Best satirised by the FT, the G7 meeting today was all bun and no filling. Some of the brightest and best minds in economics convened to devise a plan of action to deal with the crippling effect Coronavirus has had on equities and national economies the world-over. It’s fair to say the outcome was about as underwhelming as the Reuters preliminary reports (TSE:TRI) had anticipated, and J. Powell fired an unoriginal shot in anger, by way of a Fed rate cut.
The rate cut came as something of a post facto justification for yesterday’s absurd Dow Jones rally (absurd in its scale, and its lack of empirical basis) and acted as something of a lukewarm salve for today’s G7 meeting. The interesting thing to note, in particular, was the fact the cut had such a proportionately underwhelming effect, which would lead us to believe it was more about trying to cement the ground already gained, rather than trying to auspiciously search for a second, similar rally.
Powell’s hand was likely forced by Trump, and while most indices were happy to at least cling on to some of their gains, the FTSE continued to giddily recover from last week’s horror show.

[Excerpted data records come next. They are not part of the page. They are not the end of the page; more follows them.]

(* ===== verification/WitnessStore.v ===== *)
(** * The theorems on the store and the API at work

    Small databases for the operations of the store, rows with columns for the scanners, and
    requests for the router. *)

From S2P Require Import Prelude GoStd Monad EntSchema Sqlgraph EntQuery EntMutation Config Status.
From S2P Require Import Store Memdb Backend Http Logic StoreAtomic EntSpec Wf EntLoad EntScan.
From S2P Require Import EntWhere EntChange EntMutations EntUpdate.
From Stdlib Require Import FunctionalExtensionality.
From S2P Require Import StoreOrg StoreProject StoreDelete StoreEvents StoreStatus StoreUpsert.
From S2P Require Import StoreCleanup StoreInv Auth Api AuthSpec ApiGuard ApiAnswers ApiScope ApiOrg.
From S2P Require Import ApiEvents Jwt Sample.

(** A driver whose statement at tick 11 fails. *)
Definition failing_driver : Driver :=
  MemDriver (λ t, if (t =? 11)%nat then Some "connection reset" else None).
(** A driver that reports an error for every COMMIT it has carried out. *)
Definition lossy_driver : Driver := let D := MemDriver no_fail in {|
  drv_query := @drv_query D; drv_count := @drv_count D; drv_create := @drv_create D;
  drv_update_nodes := @drv_update_nodes D; drv_delete_nodes := @drv_delete_nodes D;
  drv_begin := @drv_begin D; drv_rollback := @drv_rollback D;
  drv_commit := λ _, Some ((DrvOther, "connection reset"), true); db_le := @db_le D |}.

(** An org deletion that fails half-way leaves the database as it was; one whose COMMIT is
    not heard leaves what it would have left. *)
Lemma transactional_atomic_witness :
  (∃ e w', @DeleteOrg failing_driver _ _ _ "acme" world1 = (inl e, w') ∧ env_only db1 (w_db w') ∧ w_tx w' = None) ∧
  (∃ e w', @DeleteOrg lossy_driver _ _ _ "acme" world1 = (inl e, w') ∧
     @DeleteOrg (heard lossy_driver) _ _ _ "acme" world1 = (inr (), w') ∧ Org_DeletedAt <$> t_orgs (w_db w') !! 0%nat ≠ Some None).
Proof.
  split.
  - fails (transactional_atomic (λ D, @DeleteOrg D _ _ _ "acme") failing_driver (tx_DeleteOrg "acme") world1 eq_refl)
      as (e & w' & Hm & Hl). exists e, w'. split; [exact Hm|].
    destruct Hl as [[Hd Ht]|[(t & k & Hc & _) _]]; [exact (conj Hd Ht)|]. exfalso. simpl in Hc. by destruct (t =? 11)%nat.
  - fails (transactional_atomic (λ D, @DeleteOrg D _ _ _ "acme") lossy_driver (tx_DeleteOrg "acme") world1 eq_refl)
      as (e & w' & Hm & Hl). exists e, w'. split; [exact Hm|].
    assert (w' = (@DeleteOrg lossy_driver _ _ _ "acme" world1).2) as Hw by exact (eq_sym (f_equal snd Hm)).
    assert (Org_DeletedAt <$> t_orgs (w_db w') !! 0%nat ≠ Some None) as Hdel by (rewrite Hw; vm_compute; discriminate).
    destruct Hl as [[Hd Ht]|(_ & _ & [] & Hh)]; [|exact (conj Hh Hdel)].
    exfalso. assert (∀ d d', env_only d d' → d' = d) as Hq by (intros d d'; induction 1 as [|d1 d2 d3 (? & ? & ->)]; [done|by subst]).
    apply Hq in Hd. rewrite Hd in Hdel. apply Hdel. reflexivity.
Defined.

Lemma CreateOrg_spec_witness : ∃ o w', CreateOrg "delta" "new" world1 = (inr o, w') ∧
  org_created "delta" "new" db1 (w_db w') o ∧ db_wf (w_db w').
Proof.
  succeeds (CreateOrg_spec "delta" "new" db1 0 db1_wf)
    as (o & w' & Hm & _ & Ho & Hwf). eauto.
Defined.

Lemma GetOrgNamesByUUIDs_spec_witness : ∃ m w', GetOrgNamesByUUIDs [u 1; u 3; u 9] world1 = (inr m, w') ∧
  m !! u 1 = Some "acme" ∧ m !! u 3 = None ∧ m !! u 9 = None.
Proof.
  succeeds (GetOrgNamesByUUIDs_spec [u 1; u 3; u 9] db1 None 0 db1_wf)
    as (m & w' & Hm & _ & _ & Hspec). exists m, w'. split_and!; [done| | |].
  - apply Hspec. split; [set_solver|]. exists acme. split_and!; try done. left.
  - destruct (m !! u 3) as [n|] eqn:Hl; [|done]. apply Hspec in Hl as (_ & o & Hin & Hid & _ & Hd).
    assert (o = gone) as ->; [|done]. apply (org_id_unique db1); [apply db1_wf|done| |done]. right; right; left.
  - destruct (m !! u 9) as [n|] eqn:Hl; [|done]. apply Hspec in Hl as (_ & o & Hin & Hid & _).
    exfalso. repeat (apply elem_of_cons in Hin as [->|Hin]; [by apply (f_equal uuid_val) in Hid|]). set_solver.
Defined.

Lemma GetProject_spec_witness : ∃ r w', GetProject "web" (Some ["beta"]) world1 = (inr r, w') ∧
  w_db w' = db1 ∧ visible "web" (Some ["beta"]) db1 beta_web ∧ r = (attach db1 beta_web, Some beta).
Proof.
  succeeds (GetProject_spec "web" (Some ["beta"]) db1 None 0 db1_wf)
    as ([n o] & w' & Hm & Hd & _ & p & -> & -> & Hp).
  assert (visible "web" (Some ["beta"]) db1 beta_web) as Hv.
  { split_and!; [right; right; right; left|done|done|]. exists beta. split_and!; [done|left|done]. }
  apply Hp in Hv as Heq. subst p. exists (attach db1 beta_web, Some beta), w'. done.
Defined.

(** ... and without a scope the name is ambiguous. *)
Lemma GetProject_ambiguous : (GetProject "web" None world1).1 = inl (ambiguous "web").
Proof. vm_compute. reflexivity. Qed.

Lemma ListProjects_spec_witness : ∃ ns w', ListProjects (Some ["acme"]) world1 = (inr ns, w') ∧
  ∃ ps, ns = attach db1 <$> ps ∧ NoDup ps ∧ acme_web ∈ ps ∧ acme_db ∈ ps ∧ beta_web ∉ ps ∧ acme_old ∉ ps.
Proof.
  succeeds (ListProjects_spec (Some ["acme"]) db1 None 0 db1_wf)
    as (ns & w' & Hm & _ & _ & ps & Hns & Hnd & Hps & _). exists ns, w'. split; [done|]. exists ps.
  split_and!; [done|done| | | |].
  - apply Hps. split_and!; [left|done|]. exists acme. split_and!; [done|left|done].
  - apply Hps. split_and!; [right; left|done|]. exists acme. split_and!; [done|left|done].
  - intros (_ & _ & o & [= <-] & Hn & _)%Hps. apply list_elem_of_singleton in Hn. done.
  - by intros (_ & Hd & _)%Hps.
Defined.

Lemma CreateProject_spec_witness : ∃ r w', CreateProject "beta" "db" "x" world1 = (inr r, w') ∧ r.2 = beta ∧
  Project_Name (project_row r.1) = "db" ∧ length (t_projects (w_db w')) = 5%nat ∧ length (t_events (w_db w')) = 10%nat.
Proof.
  succeeds (CreateProject_spec "beta" "db" "x" db1 0 db1_wf)
    as ([n o] & w' & Hm & _ & (f & p & e & (Ho & Hn & _) & _ & -> & Hname & _ & _ & _ & _ & _ & _ & _ & Hdb) & _).
  exists (mkProjectNode p None, o), w'. split_and!; [done| |done|by rewrite Hdb|by rewrite Hdb].
  apply (org_name_unique db1); [apply db1_wf|done|right; left|done].
Defined.

Lemma UpdateProject_spec_witness : ∃ r w', UpdateProject "db" None "new text" world1 = (inr r, w') ∧
  ∃ stamp, project_row r.1 = project_described "new text" stamp acme_db ∧ t_events (w_db w') = t_events db1.
Proof.
  succeeds (UpdateProject_spec "db" None "new text" db1 0 db1_wf)
    as ([n o] & w' & Hm & _ & (p & stamp & Hp & -> & _ & Hdb) & _). eexists _, w'. split; [done|]. exists stamp.
  assert (acme_db = p) as <-; [|by rewrite Hdb]. apply Hp. split_and!; [right; left|done..].
Defined.

Lemma DeleteProject_spec_witness : ∃ w', DeleteProject "web" (Some ["beta"]) world1 = (inr (), w') ∧
  ∃ now stamp, project_deleted now stamp beta_web ∈ t_projects (w_db w') ∧ acme_web ∈ t_projects (w_db w') ∧
    length (t_events (w_db w')) = 10%nat.
Proof.
  succeeds (DeleteProject_spec "web" (Some ["beta"]) db1 0 db1_wf)
    as ([] & w' & Hm & _ & (p & now & stamp & e & Hp & _ & Hdb) & _). exists w'. split; [done|]. exists now, stamp.
  assert (beta_web = p) as <-.
  { apply Hp. split_and!; [right; right; right; left|done|done|]. exists beta. split_and!; [done|left|done]. }
  rewrite Hdb. split_and!; [right; right; right; left|left|done].
Defined.

Lemma DeleteOrg_spec_witness : ∃ w', DeleteOrg "acme" world1 = (inr (), w') ∧ db_wf (w_db w') ∧
  ∃ now stamp ps, acme_web ∈ ps ∧ acme_db ∈ ps ∧ upd_deleted now stamp acme ∈ t_orgs (w_db w') ∧
    length (t_events (w_db w')) = (9 + length ps + 1)%nat.
Proof.
  succeeds (DeleteOrg_spec "acme" db1 0 db1_wf)
    as ([] & w' & Hm & _ & (o & ps & now & stamp & projs & evs & e & (Ho & Hn & _) & _ & Hps & _ & Hevs & _ & Hdb) & Hwf).
  assert (o = acme) as ->.
  { apply (org_name_unique db1); [apply db1_wf|done|left|done]. }
  exists w'. split_and!; [done|done|]. exists now, stamp, ps. rewrite Hdb. split_and!.
  - apply Hps. split_and!; [left|done..].
  - apply Hps. split_and!; [right; left|done..].
  - left.
  - change (length (sample_events ++ evs ++ [e]) = (9 + length ps + 1)%nat). rewrite !length_app.
    apply Forall2_length in Hevs as <-. simpl. lia.
Defined.

Lemma GetEventsAfter_spec_witness : ∃ es w', GetEventsAfter 2 3 world1 = (inr es, w') ∧
  (TenancyEvent_ID <$> es) = [3; 4; 5]%Z ∧ StronglySorted id_lt es.
Proof.
  succeeds (GetEventsAfter_spec 2 3 db1 None 0 db1_wf ltac:(done))
    as (es & w' & Hm & _ & _ & -> & Hs & _). by eexists _, w'.
Defined.

Lemma MaxEventID_not_singular_witness : ∃ w', MaxEventID world1 = (inl (NotSingularError tenancyevent_Label), w').
Proof.
  fails (MaxEventID_not_singular db1 None 0)
    as (e & w' & Hm & _ & _ & [[-> _]|[msg ->]]); [by exists w'|].
  apply (f_equal fst) in Hm. vm_compute in Hm. done.
Defined.

Lemma SynthesizeReplayEvents_spec_witness : ∃ r w', SynthesizeReplayEvents world1 = (inr r, w') ∧ w_db w' = db1 ∧
  replay_of db1 r.1 ∧ max_event_id db1 r.2.
Proof.
  succeeds (SynthesizeReplayEvents_spec db1 0 db1_wf)
    as ([events maxID] & w' & Hm & Hd & _ & Hr & Hmax). exists (events, maxID), w'. split_and!; [exact Hm|exact Hd|exact Hr|exact Hmax].
Defined.

(** Another connection upserts the same key just before this one's creation: the creation is
    refused, the second update finds the row. *)
Definition racing_env (t : nat) (db : DB) : DB :=
  if (t =? 3)%nat
  then w_db (UpsertControllerStatus "ctl" "project" (u 24) StatusInProgress "theirs" (mkWorld db None 100)).2
  else db.
Definition racing_runtime : Runtime := {| rt_now := @rt_now MemRuntime; rt_uuid := @rt_uuid MemRuntime; rt_env := λ t _, racing_env t |}.
Lemma racing_others : @Others racing_runtime.
Proof.
  intros t db Hwf. simpl. unfold racing_env. destruct (t =? 3)%nat; [|done].
  destruct (wp_out _ _ _ (UpsertControllerStatus_ok "ctl" "project" (u 24) StatusInProgress "theirs" db 100 Hwf))
    as ([e|[]] & w' & -> & _ & Hr); simpl; [by rewrite Hr|]. by destruct Hr as (_ & s & _ & _ & _ & _ & _ & Hwf').
Qed.

(** A configuration with one project controller and no org controller. *)
Definition config1 : Config :=
  mkConfig "" "" (mkControllersConfig [] ["ctl"]) 0 0 "" "" "".

Lemma CleanupHardDelete_safe_witness : ∃ w', CleanupHardDelete config1 world1 = (inr (), w') ∧
  purged config1 db1 (w_db w') ∧ t_projects (w_db w') = [acme_web; acme_db; beta_web] ∧
  t_orgs (w_db w') = [acme; beta].
Proof.
  succeeds (CleanupHardDelete_safe config1 db1 0 db1_wf)
    as ([] & w' & Hm & _ & Hp & _). exists w'. split_and!; [done|done| |];
    (replace w' with (CleanupHardDelete config1 world1).2 by (unfold world1; by rewrite Hm)); vm_compute; reflexivity.
Defined.

(** Create, delete, recreate under the same name, and a controller's report. *)
Definition sample_ops : list op :=
  [OpCreateOrg "acme" "d"; OpCreateProject "acme" "web" "x"; OpDeleteProject "web" None;
   OpCreateOrg "beta" "e"; OpCreateProject "beta" "web" "y"; OpDeleteOrg "acme"; OpCreateOrg "acme" "again";
   OpUpsertStatus "ctl" "org" (u 1) StatusCompleted ""].
Lemma run_ops_store_inv_witness : ∃ w', run_ops sample_ops (mkWorld empty_db None 0) = (inr (), w') ∧
  store_inv (w_db w') ∧ length (t_orgs (w_db w')) = 2%nat ∧ length (t_projects (w_db w')) = 2%nat.
Proof.
  succeeds (run_ops_store_inv sample_ops 0)
    as ([] & w' & Hm & _ & Hinv). exists w'. split_and!; [done|done| |];
    (replace w' with (run_ops sample_ops (mkWorld empty_db None 0)).2 by (unfold world1; by rewrite Hm)); vm_compute; reflexivity.
Defined.

(** ** Rows *)

(** Every scanner takes a value of its own type or NULL. *)
#[export] Instance sample_scan : SQLScan := { sql_scan := λ ty cell,
  match ty, cell with
  | NullString, CText s => inr (VString (Some s)) | NullString, CNull => inr (VString None)
  | NullTime, CTime t => inr (VTime (Some t)) | NullTime, CNull => inr (VTime None)
  | NullInt64, CInt z => inr (VInt64 (Some z)) | NullInt64, CNull => inr (VInt64 None)
  | UUIDScanner, CUUID u => inr (VUUID u)
  | NullUUID, CUUID u => inr (VNullUUID (Some u)) | NullUUID, CNull => inr (VNullUUID None)
  | UnknownType, c => inr (VUnknown c)
  | _, _ => inl (errText "unsupported Scan")
  end }.
#[export] Instance sample_scan_laws : SQLScanLaws.
Proof. split; try done. by intros [] [] v [= <-]. Qed.

(** A deleted project, the columns in another order and one more among them. *)
Definition project_columns : list string :=
  ["count"; "folder_projects"; "deleted_at"; "id"; "name"; "created_at"; "description"; "updated_at"].
Definition old_values : list Scanned :=
  [VUnknown (CInt 3%Z); VNullUUID (Some (u 11)); VTime (Some 60%Z); VUUID (u 23); VString (Some "old"); VTime (Some 52%Z);
   VString (Some ""); VTime (Some 60%Z)].
Lemma scan_types_witness : (∃ n, assignValues EProject project_columns old_values co_zero = inr n) ∧
  ¬ ∃ n, assignValues EOrg ["name"] [VTime None] co_zero = inr n.
Proof.
  split.
  - apply (proj1 (scan_types EProject project_columns old_values co_zero)). simpl.
    repeat first [apply Forall2_nil; done | apply Forall2_cons; split; [|]].
    + by exists (CInt 3%Z).
    + by exists (CUUID (u 11)).
    + by exists (CTime 60%Z).
    + by exists (CUUID (u 23)).
    + by exists (CText "old").
    + by exists (CTime 52%Z).
    + by exists (CText "").
    + by exists (CTime 60%Z).
  - intros Hn. apply (proj1 (proj2 (scan_types EOrg ["name"] [VTime None] co_zero))) in Hn as [_ Ht].
    specialize (Ht 0%nat "name" (VTime None) eq_refl eq_refl ltac:(right; left)). discriminate Ht.
Defined.
Lemma scan_roundtrip_witness : ∃ n, assignValues EProject project_columns old_values co_zero = inr n ∧
  co_entity n = acme_old ∧ l_selected n = [("count", VUnknown (CInt 3%Z))].
Proof.
  destruct (scan_roundtrip EProject acme_old project_columns old_values) as (n & Hn & He & Hs).
  - apply (bool_decide_eq_true_1 _). vm_compute. reflexivity.
  - intros c Hc. apply (bool_decide_eq_true_1 (c ∈ project_columns)).
    repeat (apply elem_of_cons in Hc as [->|Hc]; [vm_compute; reflexivity|]). by apply elem_of_nil in Hc.
  - reflexivity.
  - assert ("count" ∉ co_columns (R:=row EProject)) as Hcount by (apply (bool_decide_eq_false_1 _); vm_compute; reflexivity).
    intros i c v Hc Hv Hin. do 8 (destruct i as [|i]; [injection Hc as <-; injection Hv as <-;
      first [by destruct Hcount | by (eexists; split)]|]). discriminate Hc.
  - exists n. split; [exact Hn|]. split; [exact He|]. rewrite Hs. reflexivity.
Defined.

“It looked like the G7’s brightest and best financial minds had failed to deliver – and then the Federal Reserve went and announced an impromptu rate cut.”
“After a conference call between its central bankers and finance ministers – they daren’t actually meet in person, duh – the G7 issued a statement, via Jerome Powell and Steven Mnuchin, reaffirming the group’s commitment to combating the coronavirus without actually announcing any concrete measures.”
“It looked like that was all the markets were going to get – disappointing, yet pointing well enough in the right direction to broadly preserve the day’s gains.”
“But Powell had an ostensible ace up his sleeve. His arm no doubt twisted by a dovish Donald Trump, the Fed slashed interest rates by half a percentage point to 1%-1.25%, taking the number of FOMC cuts to 4 since July last year.”
“The Dow Jones didn’t actually move that much higher after the announcement. Instead it largely just reversed its triple digit decline, at best climbing another 0.3%. That’s because the rate cut is more justification for yesterday’s record-breaking rebound than an impetus for a fresh surge this Tuesday.”
“As for Europe, the region’s indices remained off their intraday highs despite the Fed intervention. It might simply be that anything other than a co-ordinated action plan from the G7 was going to disappointment, especially following the Dow’s insane gains on Monday night. Then there’s the fact the pound and euro are now both up around 0.4% against the dollar.”
“The rate cut may have also acted as a reminder of just how serious the coronavirus situation is, with multiple stats – worst week since 2008, first emergency cut since 2008 – that harken back to the dark days of the financial crisis.”
“Regardless the FTSE rose 1.9%, leaving it around 70 points shy of its 6850 peak. The DAX was up 200 points, half of its morning rise, while the CAC added 1.8%.”